July 18 - August 9, 2024
KEN DEWAARD
JESSICA LEE IVES
NATHANIEL MEYER
5-7pm THURSDAY, JULY 18
Opening Reception and Camden Art Walk
5pm THURSDAY, JULY 25
Jessica Lee Ives Artist Talk
Exhibition | FAR AS THE EYE CAN SEE
Ken DeWaard, Jessica Lee Ives, Nathaniel Meyer
July 18 - August 9, 2024
Page Gallery is pleased to present FAR AS THE EYE CAN SEE, new paintings by Ken DeWaard, Jessica Lee Ives, and Nathaniel Meyer. The show highlights three artists whose paintings describe the beauty of the natural world and connection to the landscape. A public opening reception will be held Thursday, July 18, 5-7pm. Jessica Lee Ives will present an artist talk Thursday, July 25 at 5pm.
Plein air painter Ken DeWaard is known for his mastery of composition and capturing the romance of life in Maine. DeWaard's paintings create harmonies from the fleeting effects of light and ever-changing color nuances, embracing the rewards and challenges that arise from painting under an open sky. Working on location, DeWaard gets to know the people who work in the small towns and on the waterfront where he paints. His paintings have a personal connection to the landscape and the people who inhabit it.
Ken DeWaard (b. 1962) is a plein air painter based in Hope, Maine. Ken DeWaard studied painting at the American Academy of Art in Chicago and continued his early training at the acclaimed Palette and Chisel Academy of Fine Art. Ken lived and painted in the Driftless area of Wisconsin for 14 years before moving to Maine with his family.

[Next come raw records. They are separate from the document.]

(** 4. The request at the head of a queue, with its first command, when it
    is ready. *)
Definition candidate (k : queue_name) (c : Ctrl) : res (option (queue_name * nat * Request * C)) :=
  let! h := get_head std (sched_type c) (channel_of c) (c_clk c) (rowtable c) (get_q k c) in
  match h with
  | None => Ok None
  | Some i =>
      match get_q k c !! i with
      | None => Abort "no such request"
      | Some r =>
          let! cmd := get_first_cmd std (channel_of c) r in
          let! ready := is_ready_cmd std (channel_of c) (c_clk c) cmd (rq_addr_vec r) in
          Ok (if ready then Some (k, i, r, cmd) else None)
      end
  end.
(** The queue looked at after [actq] *)
Definition next_queue (c : Ctrl) : queue_name :=
  match otherq c with [] => if write_mode c then WriteQ else ReadQ | _ => OtherQ end.
Definition choose (c : Ctrl) : res (option (queue_name * nat * Request * C)) :=
  let! o := candidate ActQ c in
  match o with
  | Some x => Ok (Some x)
  | None => candidate (next_queue c) c
  end.

(** Speculative precharge *)
Definition speculate (c : Ctrl) : res Ctrl :=
  let! victim := get_victim std (policy c) (channel_of c) (c_clk c) (rowtable c) (cPRE std) in
  match victim with [] => Ok c | _ => issue_cmd (cPRE std) victim c end.

(** The statistics of the first command of a request. *)
Definition count_row (r : Request) (hit opn : bool) (s : cstats) : cstats :=
  let k := rq_coreid r in
  let tx := Z.quot (prefetch_size std * channel_width std) 8 in
  match rq_type r with
  | READ =>
      set_read_transaction_bytes (read_transaction_bytes s + tx)
        (if hit then set_read_row_hits (tally k (read_row_hits s)) (set_row_hits (row_hits s + 1) s)
         else if opn then
           set_read_row_conflicts (tally k (read_row_conflicts s)) (set_row_conflicts (row_conflicts s + 1) s)
         else set_read_row_misses (tally k (read_row_misses s)) (set_row_misses (row_misses s + 1) s))
  | WRITE =>
      set_write_transaction_bytes (write_transaction_bytes s + tx)
        (if hit then set_write_row_hits (tally k (write_row_hits s)) (set_row_hits (row_hits s + 1) s)
         else if opn then
           set_write_row_conflicts (tally k (write_row_conflicts s)) (set_row_conflicts (row_conflicts s + 1) s)
         else set_write_row_misses (tally k (write_row_misses s)) (set_row_misses (row_misses s + 1) s))
  | _ => s
  end.
Definition is_rw (r : Request) : bool := ReqType_eqb (rq_type r) READ || ReqType_eqb (rq_type r) WRITE.
Definition first_command (k : queue_name) (i : nat) (r : Request) (c : Ctrl) : res Ctrl :=
  if rq_first r then
    let c := put_q k (<[i := set_first false r]> (get_q k c)) c in
    if is_rw r then
      let! ch := update_serving_requests (sp std) (rq_addr_vec r) 1 (c_clk c) (channel_of c) in
      let c := put_channel_of ch c in
      let! hit := is_row_hit std ch r in
      let! opn := if hit then Ok false else is_row_open std ch r in
      Ok (put_c_stats (count_row r hit opn (c_stats c)) c)
    else Ok c
  else Ok c.

(** After the command: the request moves to [actq], stays, or is done. *)
Definition finish_cmd (k : queue_name) (i : nat) (r : Request) (cmd : C) (c : Ctrl)
    : res (Ctrl * list Request) :=
  if decide (cmd <> translate std (rq_type r)) then
    if is_opening (sp std) cmd then
      let c := put_actq (actq c ++ [r]) c in
      Ok (put_q k (delete i (get_q k c)) c, [])
    else Ok (c, [])
  else
    let c := match rq_type r with
             | READ => put_pending (pending c ++ [set_depart (c_clk c + read_latency std) r]) c
             | _ => c
             end in
    let! (c, done) :=
      match rq_type r with
      | WRITE =>
          let! ch := update_serving_requests (sp std) (rq_addr_vec r) (-1) (c_clk c) (channel_of c) in
          Ok (put_channel_of ch c, [r])
      | _ => Ok (c, [])
      end in
    Ok (put_q k (delete i (get_q k c)) c, done).

(** The command of a request that was chosen *)
Definition serve_request (k : queue_name) (i : nat) (r : Request) (cmd : C) (c : Ctrl)
    : res (Ctrl * list Request) :=
  let! c := first_command k i r c in
  let! c := issue_cmd cmd (rq_addr_vec r) c in
  finish_cmd k i (set_first false r) cmd c.

(** [tick()] *)
Definition tick (c : Ctrl) : res (Ctrl * list Request) :=
  let c := tally_queues (put_c_clk (c_clk c + 1) c) in
  let! (c, reads) := serve_completed c in
  let! c := tick_ref c in
  let c := schedule_writes c in
  let! o := choose c in
  match o with
  | None => let! c := speculate c in Ok (c, reads)
  | Some (k, i, r, cmd) =>
      let! (c, writes) := serve_request k i r cmd c in
      Ok (c, reads ++ writes)
  end.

“[Jessica’s paintings] reveal her intense, personal engagement with the complex, often mysterious, act of seeing.” — Suzette McAvoy in Maine Home + Design
Jessica Lee Ives is fascinated by water and our interaction with it. Whether swimming, fishing, or hiking, Camden artist Jessica Lee Ives paints dynamic figures immersed in nature. Brushstrokes create layers of color and swirling movement, building an illusion of reflection and refraction. Subsumed by the movement of water and reflection of sunlight, Ives' figures are inseparable from their natural surroundings. Her paintings transport us to the lake or ice cold ocean, reminding us of healing moments of buoyancy and immersion. Ives' paintings are filled with adventure, vitality, natural beauty, and wonder.

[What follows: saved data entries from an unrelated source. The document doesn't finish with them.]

Section Ddr4Safe.
Context (org : OrgEntry) (s : SpeedEntry) (i : Z).
#[local] Abbreviation spec := (spec_of org s).
#[local] Abbreviation std := (ddr4_std org s).
#[local] Abbreviation Ctrl := (Ctrl Command State).
#[local] Abbreviation coords := (coords org s i).
#[local] Abbreviation chan_ok := (chan_ok org s i).
#[local] Abbreviation mirror := (mirror i).
#[local] Abbreviation cnt := (cnt org s).
#[local] Abbreviation rank_vec := (rank_vec i).
Implicit Types (c : Ctrl) (n ch : Node) (r : Request).

(** ** Well-formed requests *)

(** Reads and writes of the channel that arrived by [t], and refreshes *)
Definition rw_ok (t : Z) r : Prop :=
  is_rw r = true /\ (exists a g b row, coords (rq_addr_vec r) a g b row) /\ rq_arrive r <= t.
Definition ref_ok r : Prop :=
  rq_type r = REFRESH /\ exists k, rq_addr_vec r = rank_vec k /\ (k < cnt Rank)%nat.

Lemma rw_ok_weaken t t' r : t <= t' -> rw_ok t r -> rw_ok t' r.
Proof. intros Ht (H1 & H2 & H3). split_and!; [done|done|lia]. Qed.
Lemma rw_access r : is_rw r = true -> DDR4.translate (rq_type r) = RD \/ DDR4.translate (rq_type r) = WR.
Proof. unfold is_rw, ReqType_eqb. destruct (rq_type r); cbn; auto; intros [=]. Qed.

(** The first command of a read or a write *)
Lemma rw_first ch t r : chan_ok ch -> rw_ok t r -> exists a g b row rk bk,
  coords (rq_addr_vec r) a g b row /\ located (rq_addr_vec r) ch a g b row rk bk /\ state rk = PowerUp /\
  get_first_cmd std ch r = Ok (next_cmd (DDR4.translate (rq_type r)) row rk bk).
Proof.
  intros H (Hrw & (a & g & b & row & Hco) & _). destruct (coords_located org s i ch _ a g b row H Hco) as (rk & bk & Hl).
  exists a, g, b, row, rk, bk. split_and!; [done|done|by apply (ck_up _ _ _ _ H a), (lo_rk _ _ _ _ _ _ _ _ Hl)|].
  unfold get_first_cmd. apply decode_access with (r := a) (g := g) (b := b); [by apply rw_access|apply H|done].
Qed.

Lemma rw_answers ch clk t r : chan_ok ch -> 0 <= clk -> rw_ok t r ->
  is_ok (is_ready std ch clk r) = true /\ is_ok (is_row_hit std ch r) = true /\ is_ok (is_row_open std ch r) = true.
Proof.
  intros H Hclk Hr. destruct (rw_first ch t r H Hr) as (a & g & b & row & rk & bk & Hco & Hl & Hup & E).
  destruct Hr as (Hrw & _ & _). pose proof (rw_access r Hrw) as Hc. pose proof (ck_ddr4 _ _ _ _ H) as Hd.
  destruct (do_bank _ Hd a g b bk (lo_bk _ _ _ _ _ _ _ _ Hl)) as [Hb _]. split_and!.
  - unfold is_ready. rewrite E. cbn [bind]. unfold is_ready_cmd. cbn [sp Sched.translate ddr4_std].
    destruct (check_total org s i ch (next_cmd (DDR4.translate (rq_type r)) row rk bk) (rq_addr_vec r) clk H) as (v & ->); try done.
    by eapply coords_range.
  - unfold is_row_hit. cbn [sp Sched.translate ddr4_std].
    rewrite (row_check_eq rowhit (check_row_hit spec (DDR4.translate (rq_type r)) (rq_addr_vec r)) (DDR4.translate (rq_type r))
      (rq_addr_vec r) ch a g b row rk bk bank_hit); [|by intros []|by intros [|[|[|]]]; destruct Hc as [-> | ->]; try lia|by destruct Hc as [-> | ->]|done..].
    unfold bank_hit. by destruct Hb as [[-> _]|[-> _]]; [|destruct (row_state bk !! row)].
  - unfold is_row_open. cbn [sp Sched.translate ddr4_std].
    rewrite (row_check_eq rowopen (check_row_open spec (DDR4.translate (rq_type r)) (rq_addr_vec r)) (DDR4.translate (rq_type r))
      (rq_addr_vec r) ch a g b row rk bk bank_open); [|by intros []|by intros [|[|[|]]]; destruct Hc as [-> | ->]; try lia|by destruct Hc as [-> | ->]|done..].
    unfold bank_open. by destruct Hb as [[-> _]|[-> _]].
Qed.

Jessica Lee Ives (née Jessica Stammen) (b. 1980) received her B.F.A. from The Cooper Union School of Art and was named one of Glamour Magazine’s Top Ten College Women of 2003. Her work as an artist-in-residence at Ground Zero in New York City after September 11, 2001 earned her the Clark Foundation Fellowship with which she pursued her self-directed M.A. at New York University’s Gallatin School. Jessica also studied anatomy, physiology, kinesiology, clinical massage and movement, all of which continues to inform her paintings.

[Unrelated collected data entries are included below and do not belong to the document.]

(* ===== verification/Ddr4Memory.v ===== *)
(** * The DDR4 memory of the simulator

    [RamDevice::ramulator_init] and [DirectAttached::ramulator_init]: the
    memory both kinds of device build, and that no address makes one of its
    assertions fail. *)
From Stdlib Require Import ZArith Lia Bool String.
From stdpp Require Import base list gmap.
From S2P Require Import Prelude RamIf Dram DramTiming DramState Ddr4 Ddr4Run AddrMap Sched Controller CtrlRun Ddr4Ctrl Ddr4Safe Memory.
Import DDR4.

(** [ramulator_init()] up to the names of files: the standard and the memory
    of [channels] channels of [ranks] ranks. *)
Definition ramulator_init (channels ranks : Z) (org : Org) (speed : Speed)
    : res (Std Command State * Mem Command State) :=
  let! (o, s) := DDR4.new org speed in
  let o := set_rank_number ranks (set_channel_number channels o) in
  let std := ddr4_std o s in
  let cs := map (fun k => Ctrl_new (channel (spec_of o s) (Z.of_nat k))) (seq 0 (Z.to_nat channels)) in
  let! m := Memory_new std (Sliced RoBaRaCoCh) cs in
  Ok (std, m).

(** ** The configurations *)

Lemma power_of_2_ok z : 0 < z < 2 ^ 31 -> power_of_2 z = true -> is_pow2 z.
Proof.
  intros Hz E. apply Z.eqb_eq in E. exists (Z.log2 z). pose proof (Z.log2_spec z ltac:(lia)) as Hl.
  pose proof (Z.log2_nonneg z). pose proof (Z.pow_pos_nonneg 2 (Z.log2 z)). split.
  { split; [done|]. apply (Z.log2_lt_pow2 z 31); lia. }
  destruct (Z.eq_dec z (2 ^ Z.log2 z)) as [|Hne]; [done|]. exfalso.
  assert (Hk : Z.log2 (z - 1) = Z.log2 z) by (apply Z.log2_unique; lia).
  apply (f_equal (fun x => Z.testbit x (Z.log2 z))) in E. rewrite Z.land_spec, Z.bits_0, Z.bit_log2 in E by lia.
  rewrite <- Hk, Z.bit_log2 in E by lia. done.
Qed.

(** The sizes of a memory: the channels, the ranks and the table's entry *)
Lemma new_sizes org speed o s : DDR4.new org speed = Ok (o, s) ->
  0 < read_latency s /\ exists g b r c, count o = [0; 0; g; b; r; c] /\ Forall is_pow2 [g; b; r; c] /\ prefetch_size <= c.
Proof.
  assert (P : forall k, 0 <= k < 31 -> is_pow2 (2 ^ k)) by (intros k Hk; by exists k).
  intros E. destruct org, speed; vm_compute in E; injection E as <- <-; (split; [reflexivity|]);
    do 4 eexists; (split; [reflexivity|]); (split; [|discriminate]); repeat constructor;
    match goal with |- is_pow2 ?z => let k := eval vm_compute in (Z.log2 z) in change z with (2 ^ k) end;
    apply P; lia.
Qed.

Section Safe.
Context (channels ranks : Z) (org : Org) (speed : Speed) (std : Std Command State) (m : Mem Command State).
Hypothesis channels_ok : 0 < channels < 2 ^ 31.
Hypothesis ranks_ok : 0 < ranks < 2 ^ 31.
Hypothesis init_ok : ramulator_init channels ranks org speed = Ok (std, m).

(** The memory that is built *)
Record built (o : OrgEntry) (s : SpeedEntry) : Prop := {
  bt_std : std = ddr4_std o s;
  bt_ctrls : ctrls m = map (fun k => Ctrl_new (channel (spec_of o s) (Z.of_nat k))) (seq 0 (Z.to_nat channels));
  bt_latency : 0 < read_latency s;
  bt_mapping : mapping m = Sliced RoBaRaCoCh;
  bt_len : length (addr_bits m) = 6%nat;
  bt_pos : Forall (fun b => 0 <= b) (addr_bits m);
  bt_chan : 2 ^ nth 0 (addr_bits m) 0 = channels;
  bt_count l : (0 < l < 4)%nat -> 2 ^ nth l (addr_bits m) 0 = nth l (count o) 0
}.
Lemma memory_built : exists o s, built o s.
Proof.
  unfold ramulator_init in init_ok. apply bind_ok_inv in init_ok as ([o s] & Eo & E).
  apply bind_ok_inv in E as (m1 & E & E'). injection E' as Es Em.
  unfold Memory_new in E. apply bind_ok_inv in E as ([bits tx] & Eb & E). injection E as <-.
  apply new_sizes in Eo as (Hlat & g & b & r & c & Ho & Hpow & Hc).
  exists (set_rank_number ranks (set_channel_number channels o)), s.
  assert (Hsz : level_sizes (ddr4_std (set_rank_number ranks (set_channel_number channels o)) s) = [channels; ranks; g; b; r; c]).
  { unfold level_sizes, levels. cbn. by rewrite Ho. }
  rewrite Hsz in Eb. cbn [prefetch_size channel_width ddr4_std Sched.prefetch_size Sched.channel_width] in Eb.
  assert (Hp : Forall is_pow2 [channels; ranks; g; b; r; c]).
  { unfold mapping_bits in Eb. cbn [nth] in Eb.
    destruct (power_of_2 channels) eqn:E1; [|done]. destruct (power_of_2 ranks) eqn:E2; [|done].
    constructor; [by apply power_of_2_ok|]. constructor; [by apply power_of_2_ok|done]. }
  assert (Hpre : is_pow2 prefetch_size) by (exists 3; split; [lia|reflexivity]).
  destruct (mapping_ok _ _ _ _ _ Eb Hp Hpre Hc eq_refl) as (_ & -> & _).
  destruct (level_bits _ _ Hp Hpre Hc) as (_ & Hpos & Hlev).
  split; rewrite <- ?Em; try done.
  - exact (Hlev 0%nat ltac:(cbn; lia)).
  - intros l Hl. etransitivity; [exact (Hlev l ltac:(cbn; lia))|]. cbn [count set_rank_number set_channel_number]. rewrite Ho.
    destruct l as [|[|[|[|]]]]; try lia; reflexivity.
Qed.

(** The coordinates of an address are those of a row of its channel. *)
Lemma located_coords o s addr : built o s -> let v := locate std m addr in
  0 <= nth 0 v 0 < channels /\ exists a g b row, coords o s (nth 0 v 0) v a g b row.
Proof using Type.
  intros H v. assert (Hv : forall l, (l < 6)%nat -> 0 <= nth l v 0 < 2 ^ nth l (addr_bits m) 0).
  { intros l Hl. subst v. unfold locate. rewrite (bt_mapping _ _ H), (bt_std _ _ H).
    apply vec_range; [apply H|by rewrite (bt_len _ _ H)|by rewrite (bt_len _ _ H)]. }
  assert (Hl : length v = 6%nat).
  { subst v. unfold locate. rewrite (bt_mapping _ _ H), vec_length. apply H. }
  pose proof (Hv 0%nat ltac:(lia)) as H0. rewrite (bt_chan _ _ H) in H0. split; [done|].
  pose proof (Hv 1%nat ltac:(lia)) as H1. pose proof (Hv 2%nat ltac:(lia)) as H2. pose proof (Hv 3%nat ltac:(lia)) as H3.
  rewrite (bt_count _ _ H) in H1, H2, H3 by lia.
  exists (Z.to_nat (nth 1 v 0)), (Z.to_nat (nth 2 v 0)), (Z.to_nat (nth 3 v 0)), (nth 4 v 0). split.
  - exists (nth 5 v 0). clear Hv. destruct v as [|v0 [|v1 [|v2 [|v3 [|v4 [|v5 [|]]]]]]]; try done. cbn [nth] in *.
    by rewrite !Z2Nat.id by lia.
  - unfold cnt, Rank. cbn [Dram.count spec_of]. lia.
  - unfold cnt, BankGroup. cbn [Dram.count spec_of]. lia.
  - unfold cnt, Bank. cbn [Dram.count spec_of]. lia.
Qed.

(** A read or a write as a device makes it *)
Definition fresh_rw (o : mop) : Prop := match o with MSend r => is_rw r = true /\ rq_first r = true | MTick => True end.

(** The memory after calls: the mapping is that of the constructor and every
    channel keeps the invariant of its controller. *)
Record mem_ok (o : OrgEntry) (s : SpeedEntry) (m1 : Mem Command State) : Prop := {
  mo_map : same_map m m1;
  mo_len : length (ctrls m1) = Z.to_nat channels;
  mo_ctrl k c : ctrls m1 !! k = Some c -> ctrl_ok o s (Z.of_nat k) 0 c
}.

Lemma mem_new_ok o s : built o s -> mem_ok o s m.
Proof using Type.
  intros H. split; [done|by rewrite (bt_ctrls _ _ H), length_map, length_seq|]. intros k c.
  rewrite (bt_ctrls _ _ H), list_lookup_fmap. intros (j & Hj & ->)%fmap_Some.
  apply lookup_seq in Hj as [-> _]. exact (ctrl_new o s (Z.of_nat k) FRFCFS_Cap).
Qed.
Lemma mark_ok o s z m1 : mem_ok o s m1 -> mem_ok o s (set_high_writeq_watermark z m1).
Proof using Type.
  intros [H1 H2 H3]. split; [done|by cbn; rewrite length_map|]. cbn. intros k c. rewrite list_lookup_fmap.
  intros (c1 & Hc & ->)%fmap_Some. destruct (H3 k c1 Hc) as [G1 G2 G3 [] G5 G6 G7 G8 G9]. split; done || by split.
Qed.

Lemma project_valid o s k ops m1 : built o s -> same_map m m1 -> Forall fresh_rw ops ->
  Forall (fun x => match x with Send r => valid_send o s (Z.of_nat k) r | Tick => True end) (project (locate std m1) k ops).
Proof using Type.
  intros H Hm. rewrite (project_same std m m1) by done.
  induction 1 as [|op ops Hop Hops IH]; [constructor|]. unfold project. cbn [flat_map]. apply Forall_app. split; [|exact IH].
  destruct op as [r|]; cbn [project_op]; [|by constructor]. set (r' := set_addr_vec _ r).
  destruct (Nat.eqb_spec (chan r') k) as [<-|]; [|constructor]. apply Forall_singleton.
  destruct (located_coords o s (rq_addr r) H) as [Hch Hco]. destruct Hop as [Hrw Hf].
  split; [exact Hrw|]. split; [exact Hf|]. unfold chan. rewrite Z2Nat.id by apply Hch. exact Hco.
Qed.

(** A run keeps the invariant, or fails the assertion on refreshes. *)
Lemma mrun_fine o s ops m1 : built o s -> Forall fresh_rw ops -> mem_ok o s m1 ->
  fine (mrun std ops m1) (fun x => mem_ok o s (fst (fst x))).
Proof using Type.
  intros H Hops Hm. clear channels_ok ranks_ok init_ok. assert (Hrun : forall k c, ctrls m1 !! k = Some c ->
    fine (run std (project (locate std m1) k ops) c) (fun x => ctrl_ok o s (Z.of_nat k) 0 (fst (fst x)))).
  { intros k c Hc. rewrite (bt_std _ _ H) at 1.
    apply run_fine; [apply H|apply project_valid; [done|apply Hm|done]|by apply (mo_ctrl _ _ _ Hm)]. }
  destruct (mrun std ops m1) as [[[m' acc] d]|e] eqn:E; cbn.
  - apply mrun_project in E as [Hs Hl (ds & _ & _ & Hr)]. destruct Hm as [Hm1 Hm2 Hm3].
    split; [unfold same_map in *; intuition congruence|congruence|]. intros k c' Hc'.
    destruct (lookup_lt_is_Some_2 (ctrls m1) k) as [c Hc]; [by rewrite <- Hl; eapply lookup_lt_Some|].
    destruct (Hr k c Hc) as (c2 & Hc2 & Er). rewrite Hc' in Hc2. injection Hc2 as <-.
    specialize (Hrun k c Hc). by rewrite Er in Hrun.
  - apply mrun_abort in E as [(k & c & Hk & Ek)|(r & _ & Hlen)].
    + specialize (Hrun k c Hk). by rewrite Ek in Hrun.
    + exfalso. destruct (located_coords o s (rq_addr r) H) as [Hch _].
      rewrite (mo_len _ _ _ Hm), (locate_same std m m1) in Hlen by apply Hm. unfold chan in Hlen. cbn in Hlen. lia.
Qed.

(** A call *)
Lemma send_fine o s r m1 : built o s -> mem_ok o s m1 -> is_rw r = true -> rq_first r = true ->
  fine (send std r m1) (fun x => mem_ok o s (snd x)).
Proof using Type.
  intros H Hm H1 H2. pose proof (mrun_fine o s [MSend r] m1 H ltac:(by repeat constructor) Hm) as F.
  cbn [mrun mstep] in F. by destruct (send std r m1) as [[ok m2]|].
Qed.
Lemma mem_tick_fine o s m1 : built o s -> mem_ok o s m1 -> fine (mem_tick std m1) (fun x => mem_ok o s (fst x)).
Proof using Type.
  intros H Hm. pose proof (mrun_fine o s [MTick] m1 H ltac:(by repeat constructor) Hm) as F.
  cbn [mrun mstep] in F. by destruct (mem_tick std m1) as [[m2 d]|].
Qed.

(** C9: the DDR4 memory a device of the simulator builds, for every
    organisation and speed of the tables and every number of channels and
    ranks the constructor accepts: whatever addresses are read and written,
    negative ones and those past the capacity included, and however often the
    memory is ticked, every request goes to a controller that exists and no
    assertion of the mapping, of a controller, of its row table or of its
    device fails, but possibly the one that the queue of other requests has
    room for the refreshes of every rank; and on every channel the row table
    mirrors the device, all ranks are powered up and the counts of requests
    in service are right. *)
Theorem memory_safe ops : Forall fresh_rw ops ->
  match mrun std ops m with
  | Abort e => e = "res"%string
  | Ok (m', _, _) => length (ctrls m') = Z.to_nat channels /\
      forall k c, ctrls m' !! k = Some c ->
        mirror (Z.of_nat k) (rowtable c) (channel_of c) /\
        (forall j rk, node_at (channel_of c) [j] = Some rk -> state rk = PowerUp) /\
        (forall q x, node_at (channel_of c) q = Some x -> cur_serving_requests (stats x) = in_service c q)
  end.
Proof.
  intros Hops. destruct memory_built as (o & s & H). pose proof (mrun_fine o s ops m H Hops (mem_new_ok o s H)) as F.
  destruct (mrun std ops m) as [[[m' acc] d]|e]; [|done]. split; [apply F|].
  intros k c Hc. destruct (mo_ctrl _ _ _ F k c Hc) as [H1 H2 H3 _ _ _ _ _ _]. split; [done|]. split; [apply H1|].
  intros q x Hx. by apply H3.
Qed.
End Safe.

“They are bright and clearly delineated landscapes that prioritize intense color and imaginative details. They capture moments of uncanny quirk, scenes so engaging they return to us in our dreams, paroxysms of vision.” --Dan Kany on Nathaniel Meyer’s paintings, Portland Press Herald April 2019
Nathaniel Meyer paints the landscape as an idealized world with elements of fantasy. We are taken beyond reality with Meyer’s perfected forms, his use of saturated colors, and cinematic scale. This is a world of magical realism where the landscape is a familiar vision of Maine’s coast and woods, but with elements a little too strange to believe. Meyer’s paintings are futuristic in aesthetic while rooted in the history of Maine landscape painting and the works of artists like NC Wyeth and Rockwell Kent.
Nathaniel Meyer (b. 1976) is a landscape painter based in South Portland and Corea, Maine. Nathaniel received a BFA in painting from Boston University School of Fine Arts and earned his MFA in visual arts from Lesley University College of Art and Design. Meyer was the 2015 recipient of the Monhegan Artists Residency on Monhegan Island, Maine. Nathaniel Meyer’s work was exhibited and added to the permanent collection of the Munakata Shiko Memorial Museum of Art in Aomori, Japan. In addition to painting, Nathaniel records and performs traditional string band music with Matt Meyer and the Gumption Junction and teaches Drawing, Design, and Color Theory at the University of North Georgia.